In the experimental setup, two distinct sources of samples were utilized. The initial dataset is sourced from a low-resolution camera, which forms the basis for generating the LR image dataset. Correspondingly, the HR image dataset was created by extracting matching target images from the LR dataset, captured by a HR camera. For the purpose of training the SR image reconstruction model, a total of 22,700 images were collected and cropped to a size of 512×512 pixels. The training dataset comprises 7,200 LR and 7,200 HR images of associated sea surface targets. Additionally, the test dataset includes 1,050 LR and 1,050 HR images of similar sea surface targets, ensuring that the categories of images in the test dataset are in line with those in the training dataset. For the experimental evaluation, 400 HR image test samples and 400 LR image test samples, both depicting water surface targets, were randomly selected. The final phase of the experiment involves the SR reconstruction of the LR images to obtain the matching SR images. These SR images, when paired with their corresponding HR counterparts, facilitate the derivation of evaluation parameters for the reconstructed SR images.
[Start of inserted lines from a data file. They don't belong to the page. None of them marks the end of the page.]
(** ** Presets with a long break after every session *)

(** X23. Under a current preset whose [longBreakInterval] is 1 (52/17 Rule
    and the two countdown presets among the built-ins) every focus session
    is followed by the long break: no run without [switchMode] that starts
    outside [short-break] ever reaches it. *)
Theorem interval_one_never_gives_short_break :
  forall raw p tr s,
    getCurrentPreset raw = Some p ->
    longBreakInterval p = 1 ->
    manualSwitchFree tr = true ->
    timerMode s <> short_break ->
    timerMode (run raw tr s) <> short_break.
Proof.
  intros raw p tr s Hp Hk Hfree Hm. unfold run.
  apply (runPage_mode_invariant raw (fun m => m <> short_break) tr (mounted s));
    [| exact Hfree | exact Hm].
  intros render x _. unfold handleTimerCompleteOf. rewrite Hp, Hk.
  unfold Js.remIsZero. rewrite Z.rem_1_r.
  destruct (timerMode render); simpl; discriminate.
Qed.

(** The 52/17 Rule: after the first focus period the timer is in the long
    break of 17 minutes. *)
Lemma interval_one_never_gives_short_break_example :
  let raw := builtin "52-17-rule" in
  let tr := Start :: repeat Tick 3120 in
  timerMode (run raw tr (initialState raw)) = long_break /\
  timerMode (run raw tr (initialState raw)) <> short_break.
Proof.
  intros raw tr.
  assert (Hp : getCurrentPreset raw
               = Some (nth 2 getDefaultPresets classicPreset))
    by reflexivity.
  assert (Hfree : manualSwitchFree tr = true) by (vm_compute; reflexivity).
  split; [vm_compute; reflexivity |].
  apply (interval_one_never_gives_short_break raw _ tr (initialState raw)
           Hp eq_refl Hfree).
  discriminate.
Defined.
Table 1. Network training pseudo-code

Discriminant Network Training:

Prepare LR image set LR{i1,i2,...,im} and corresponding heterologous image HR image set HR{I1,I2...Im} to the dataset;

for epoch do

for k-th do

Take out HR images from the HR image set IHR and LR image ILR from the LR image set according to a uniform distribution

Generate SR datasets SR {S1, S2... Sm}.

Update the discriminant network through the adaptive discriminant loss function.

end for

SR images are generated by extracting small leather LR images from the LR image set according to uniform distribution;

Update the generator with an adaptive loss function;

end for

3.2 Evaluation criteria

The evaluation of image quality, especially in the context of SR image reconstruction, often begins with visual observation to assess the detailed information and visual perception of the images. However, to more objectively reflect the quality of the resulting images, specific algorithms and models are employed. Standard methods for evaluating images include the Learned Perceptual Image Patch Similarity (LPIPS), Structural Similarity Index Measure (SSIM), and Peak Signal to Noise Ratio (PSNR) [30].
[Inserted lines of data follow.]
(** * T1_equity: the shareholder registry of [equity.py]

    A shallow embedding of the equity token (delegation graph, vote policy,
    weight engine, rights table and stock split) and the properties of its
    specification that were checked against it.

    Conventions.
    - Python [int] is [Z]; Python [float] is an IEEE-754 binary64 value,
      taken from the Standard Library's executable specification
      ([SpecFloat], precision 53, maximal exponent 1024, rounding to nearest
      even), so that products, quotients and comparisons are those of the
      interpreter.
    - A Python [dict] is an association list in insertion order with unique
      keys ([Dict.wf]); iteration follows the list.
    - A raised exception is a value of [exn]; a function that only reads the
      module globals returns a [result], a function that writes them returns
      the result together with the globals as they are when it returns or
      raises.
    - Arguments have their annotated types: [factor] is a [float], an
      [address] is a string or [None]. *)

From Stdlib Require Import ZArith List String Bool Lia.
From Stdlib Require Import SpecFloat.
Import ListNotations.

Local Open Scope string_scope.
Local Open Scope list_scope.
Local Open Scope Z_scope.

(** ** Exceptions and results *)

(** The exceptions the modelled code can raise. The source raises
    [ValueError] with four different messages; each message is a
    constructor. [OverflowError], [ZeroDivisionError] and the [ValueError]
    of [int(nan)] come from the interpreter's arithmetic;
    [InsufficientFunds] from the ledger library. *)
Inductive exn : Type :=
| NotEmitter (address : string)
| InvalidSplitFactor
| FalsyDelegate
| NotAShareholder (address : option string)
| OverflowError
| NanToInteger
| ZeroDivisionError
| InsufficientFunds.

Inductive result (A : Type) : Type :=
| Ok (a : A)
| Raise (e : exn).

Arguments Ok {A} a.
Arguments Raise {A} e.

Definition bind {A B : Type} (r : result A) (k : A -> result B) : result B :=
  match r with
  | Ok a => k a
  | Raise e => Raise e
  end.

Notation "x <- r ;; k" := (bind r (fun x => k))
  (at level 61, r at next level, right associativity).

(** [sum(f(x) for x in xs)]: the generator is consumed from the left and the
    first exception ends the sum. *)
Fixpoint sum_results {A : Type} (f : A -> result Z) (xs : list A) : result Z :=
  match xs with
  | [] => Ok 0
  | x :: xs' => v <- f x ;; s <- sum_results f xs' ;; Ok (v + s)
  end.

Definition sum_list (l : list Z) : Z := fold_right Z.add 0 l.

(** ** Python dictionaries *)

Module Dict.

Section WithValue.

Context {V : Type}.

Definition t : Type := list (string * V).

Fixpoint get (d : t) (k : string) : option V :=
  match d with
  | [] => None
  | (k', v) :: d' => if String.eqb k k' then Some v else get d' k
  end.

(** [k in d] *)
Definition mem (d : t) (k : string) : bool :=
  match get d k with Some _ => true | None => false end.

(** [d.get(k, default)] *)
Definition get_default (d : t) (k : string) (default : V) : V :=
  match get d k with Some v => v | None => default end.

(** [d[k] = v]: an existing key keeps its place, a new key goes last. *)
Fixpoint set (d : t) (k : string) (v : V) : t :=
  match d with
  | [] => [(k, v)]
  | (k', v') :: d' =>
      if String.eqb k k' then (k', v) :: d' else (k', v') :: set d' k v
  end.

(** [d.pop(k, None)] *)
Fixpoint remove (d : t) (k : string) : t :=
  match d with
  | [] => []
  | (k', v') :: d' =>
      if String.eqb k k' then d' else (k', v') :: remove d' k
  end.

Definition keys (d : t) : list string := map fst d.

Definition values (d : t) : list V := map snd d.

(** [len(d)] *)
Definition len (d : t) : Z := Z.of_nat (List.length d).

(** A dictionary holds a key once. *)
Definition wf (d : t) : Prop := NoDup (keys d).

End WithValue.

Arguments t V : clear implicits.

End Dict.

(** ** Python floats *)

Module PyFloat.

Definition prec : Z := 53.
Definition emax : Z := 1024.

Definition float : Type := spec_float.

Definition zero : float := S754_zero false.

(** [float(z)] as the interpreter converts an [int] operand: the nearest
    binary64, ties to even; [OverflowError] when [z] is too large. *)
Definition of_int (z : Z) : result float :=
  match binary_normalize prec emax z 0 false with
  | S754_infinity _ => Raise OverflowError
  | x => Ok x
  end.

(** [int * float]: the [int] operand is converted first. *)
Definition mul_int (b : Z) (f : float) : result float :=
  x <- of_int b ;; Ok (SFmul prec emax x f).

(** The integer part of a finite value, towards zero. *)
Definition trunc_finite (s : bool) (m : positive) (e : Z) : Z :=
  let a := match e with
           | Zneg p => Z.quot (Zpos m) (2 ^ Zpos p)
           | _ => Zpos m * 2 ^ e
           end in
  if s then - a else a.

(** [int(x)] *)
Definition to_int (x : float) : result Z :=
  match x with
  | S754_zero _ => Ok 0
  | S754_finite s m e => Ok (trunc_finite s m e)
  | S754_infinity _ => Raise OverflowError
  | S754_nan => Raise NanToInteger
  end.

(** The mathematical floor of a finite value (none for infinities and
    NaN). *)
Definition floor (x : float) : option Z :=
  match x with
  | S754_zero _ => Some 0
  | S754_finite s m e =>
      Some (match e with
            | Zneg p => (if s then Zneg m else Zpos m) / 2 ^ Zpos p
            | _ => (if s then Zneg m else Zpos m) * 2 ^ e
            end)
  | _ => None
  end.

(** [a / b] on two [int]s: the correctly rounded quotient. *)
Definition truediv_int (a b : Z) : result float :=
  match b, a with
  | Z0, _ => Raise ZeroDivisionError
  | _, Z0 => Ok (S754_zero (b <? 0))
  | _, _ =>
      match SFdiv prec emax
              (S754_finite (a <? 0) (Z.to_pos (Z.abs a)) 0)
              (S754_finite (b <? 0) (Z.to_pos (Z.abs b)) 0) with
      | S754_infinity _ => Raise OverflowError
      | q => Ok q
      end
  end.

(** [x <= y], [x < y]; a comparison with NaN is false. *)
Definition leb (x y : float) : bool := SFleb x y.
Definition ltb (x y : float) : bool := SFltb x y.

(** The literals of the source, as the nearest binary64 values. *)
Definition lit_0_05 : float := S754_finite false 7205759403792794 (-57).
Definition lit_0_1 : float := S754_finite false 7205759403792794 (-56).
Definition lit_0_15 : float := S754_finite false 5404319552844595 (-55).
Definition lit_0_25 : float := S754_finite false 4503599627370496 (-54).
Definition lit_0_5 : float := S754_finite false 4503599627370496 (-53).

End PyFloat.

(** ** The ledger library

    [pikciotok.base] and [pikciotok.context] are a library the token
    imports; its text is not part of the repository. *)

Module Base.

(** Modelled from the spec: [base.Balances(balance_of).get(address)], the
    ledger's balance query, which "treats absent address as balance 0". An
    omitted address ([None]) is no key of the ledger. *)
Definition Balances_get (balance_of : Dict.t Z) (address : option string) : Z :=
  match address with
  | Some a => Dict.get_default balance_of a 0
  | None => 0
  end.

(** Modelled from the spec: how the ledger stores a balance under
    [missing_balance_means_zero = True], "holder records are pruned on
    balance reaching zero". *)
Definition Balances_set (balance_of : Dict.t Z) (address : string) (amount : Z)
  : Dict.t Z :=
  if amount =? 0 then Dict.remove balance_of address
  else Dict.set balance_of address amount.

(** Modelled from the spec: [base.transfer(balances, from, to, amount) ->
    success], failing with [InsufficientFunds]. *)
Definition transfer (balance_of : Dict.t Z) (from_address to_address : string)
  (amount : Z) : result bool * Dict.t Z :=
  let available := Balances_get balance_of (Some from_address) in
  if available <? amount then (Raise InsufficientFunds, balance_of)
  else
    let b1 := Balances_set balance_of from_address (available - amount) in
    let b2 := Balances_set b1 to_address
                (Balances_get b1 (Some to_address) + amount) in
    (Ok true, b2).

End Base.

(** ** The token *)

Module Equity.

Import PyFloat.

Definition _VOTE_POLICY_ODOV : Z := 1.
Definition _VOTE_POLICY_OPOV : Z := 2.

Definition decimals : Z := 0.

(** [_SHAREHOLDERS_RIGHTS], in the order the literal lists its keys. *)
Definition _SHAREHOLDERS_RIGHTS : list (float * list string) :=
  [ (lit_0_05,
     [ "apply to court to prevent the conversion of a public company into a private company";
       "call a general meeting";
       "require the circulation of a written resolution to shareholders (in private companies)";
       "require the passing of a resolution at an annual general meeting (AGM) of a public company." ]);
    (lit_0_1,
     [ "call for a poll vote on a resolution";
       "right to prevent a meeting being held on short notice (in private companies)." ]);
    (lit_0_15,
     [ "apply to the court to cancel a variation of class rights, provided such shareholders did not consent to, or vote in favour of, the variation." ]);
    (lit_0_25,
     [ "prevent the passing of a special resolution" ]) ].

(** The notifications [base.minted] and [base.burnt]. *)
Inductive event : Type :=
| Minted (sender : string) (amount new_supply : Z)
| Burnt (sender : string) (amount new_supply : Z).

(** The module globals, the caller [context.sender] and the notifications
    raised so far (latest first). *)
Record state : Type := mkState {
  name : string;
  symbol : string;
  total_supply : Z;
  balance_of : Dict.t Z;
  vote_mode : Z;
  emitter : string;
  delegations : Dict.t string;
  sender : string;
  events : list event
}.

Definition set_balance_of (st : state) (b : Dict.t Z) : state :=
  mkState (name st) (symbol st) (total_supply st) b (vote_mode st)
    (emitter st) (delegations st) (sender st) (events st).

Definition set_total_supply (st : state) (n : Z) : state :=
  mkState (name st) (symbol st) n (balance_of st) (vote_mode st)
    (emitter st) (delegations st) (sender st) (events st).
(1) PSNR: it serves as an objective assessment of image quality, primarily based on error sensitivity. It is calculated by measuring the error between corresponding pixels in the images. A higher PSNR value indicates lower image distortion following super-resolution reconstruction. The Mean Squared Error (MSE) is calculated from the following expression and is instrumental in determining PSNR:

$\operatorname{MSE}=\frac{1}{\mathrm{MN}} \sum_{i=1}^{\mathrm{N}} \sum_{j=1}^{\mathrm{M}}\left(\mathrm{f}_{\mathrm{ij}}-\mathrm{f}_{\mathrm{ij}}^{\prime}\right)^2$               (10)
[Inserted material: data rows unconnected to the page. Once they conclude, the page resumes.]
(** One turn of the loop over [df.iterrows()] (lines 102-114).  The [ts]
    of the row is one that line 79 has converted already. *)
Definition songplay_step (songplay_df : list (list pyval)) (row : event)
  : DB (list (list pyval)) :=
  (* get songid and artistid from song and artist tables *)
  execute song_select [song row; artist row; PStr (float_str L (length_ row))] ;;
  results <- fetchone ;;
  ids <- match results with
         | Some [songid; artistid] => ret (songid, artistid)
         | Some (_ :: _) => raise ValueError
         | Some [] | None => ret (PNone, PNone)
         end ;;
  user_agent <- strip (userAgent row) ;;
  let songplay_row :=
    [PTimestamp (ts row); userId row; level row; fst ids; snd ids;
     sessionId row; location row; user_agent] in
  ret (songplay_df ++ [songplay_row]).

Definition process_log_file (fs : filesystem) (filepath : string) : DB unit :=
  (* open log file *)
  df <- read_json_lines fs filepath ;;
  (* filter by NextSong action *)
  df_page df ;;
  let df := filter next_song df in
  (* convert timestamp column to datetime *)
  to_datetime (map ts df) ;;
  (* insert time data records *)
  for_each (time_df df) (fun row => execute time_table_insert row) ;;
  (* insert user records *)
  for_each (user_df df) (fun row => execute user_table_insert (snd row)) ;;
  (* insert songplay records *)
  songplay_df <- for_fold df [] songplay_step ;;
  copy_from_stringio songplay_df "songplays" (Some songplay_cols) ;;
  ret tt.

(* ----------------------------------------------------------------- *)
(** *** The run (etl.py, lines 119-141) *)

Definition process_data (fs : filesystem) (filepath : string)
    (func : string -> DB unit) : DB unit :=
  (* get all files matching extension from directory *)
  all_files <- lift (get_files fs filepath "*.json" (ExcludeStr ".ipynb_checkpoints")) ;;
  (* iterate over files and process *)
  for_each all_files (fun datafile => func datafile ;; commit).

Definition main (fs : filesystem) : DB unit :=
  process_data fs "data/song_data" (process_song_file fs) ;;
  process_data fs "data/log_data" (process_log_file fs).

(* ----------------------------------------------------------------- *)
(** *** Notions used to state the properties *)

(** A computation that leaves the committed tables as they are. *)
Definition keeps_committed {A : Type} (m : DB A) : Prop :=
  forall c r c', m c = (r, c') -> committed c' = committed c.

(** The steps of [process_log_file] between the filter and the bulk load
    (lines 79-114), on the rows [df] that were kept. *)
Definition before_copy (df : list event) : DB (list (list pyval)) :=
  to_datetime (map ts df) ;;
  for_each (time_df df) (fun row => execute time_table_insert row) ;;
  for_each (user_df df) (fun row => execute user_table_insert (snd row)) ;;
  for_fold df [] songplay_step.

(** The keys [process_song_file] reads from a song file. *)
Definition required_fields : list string :=
  ["song_id"; "title"; "artist_id"; "year"; "duration"; "artist_name";
   "artist_location"; "artist_latitude"; "artist_longitude"].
where, M and N represent the pixel size of the image, i and j denote the pixel position, and f is the pixel value. PSNR, which represents the ratio of the signal's maximum power to its noise power, can be expressed as:

$\operatorname{PSNR}=10 \lg \left(\frac{\mathrm{MAX}_{\mathrm{I}}^2}{\mathrm{MSE}}\right)$           (11)

where, MAXI is the image's maximum PSNR pixel value expressed in decibels (dB).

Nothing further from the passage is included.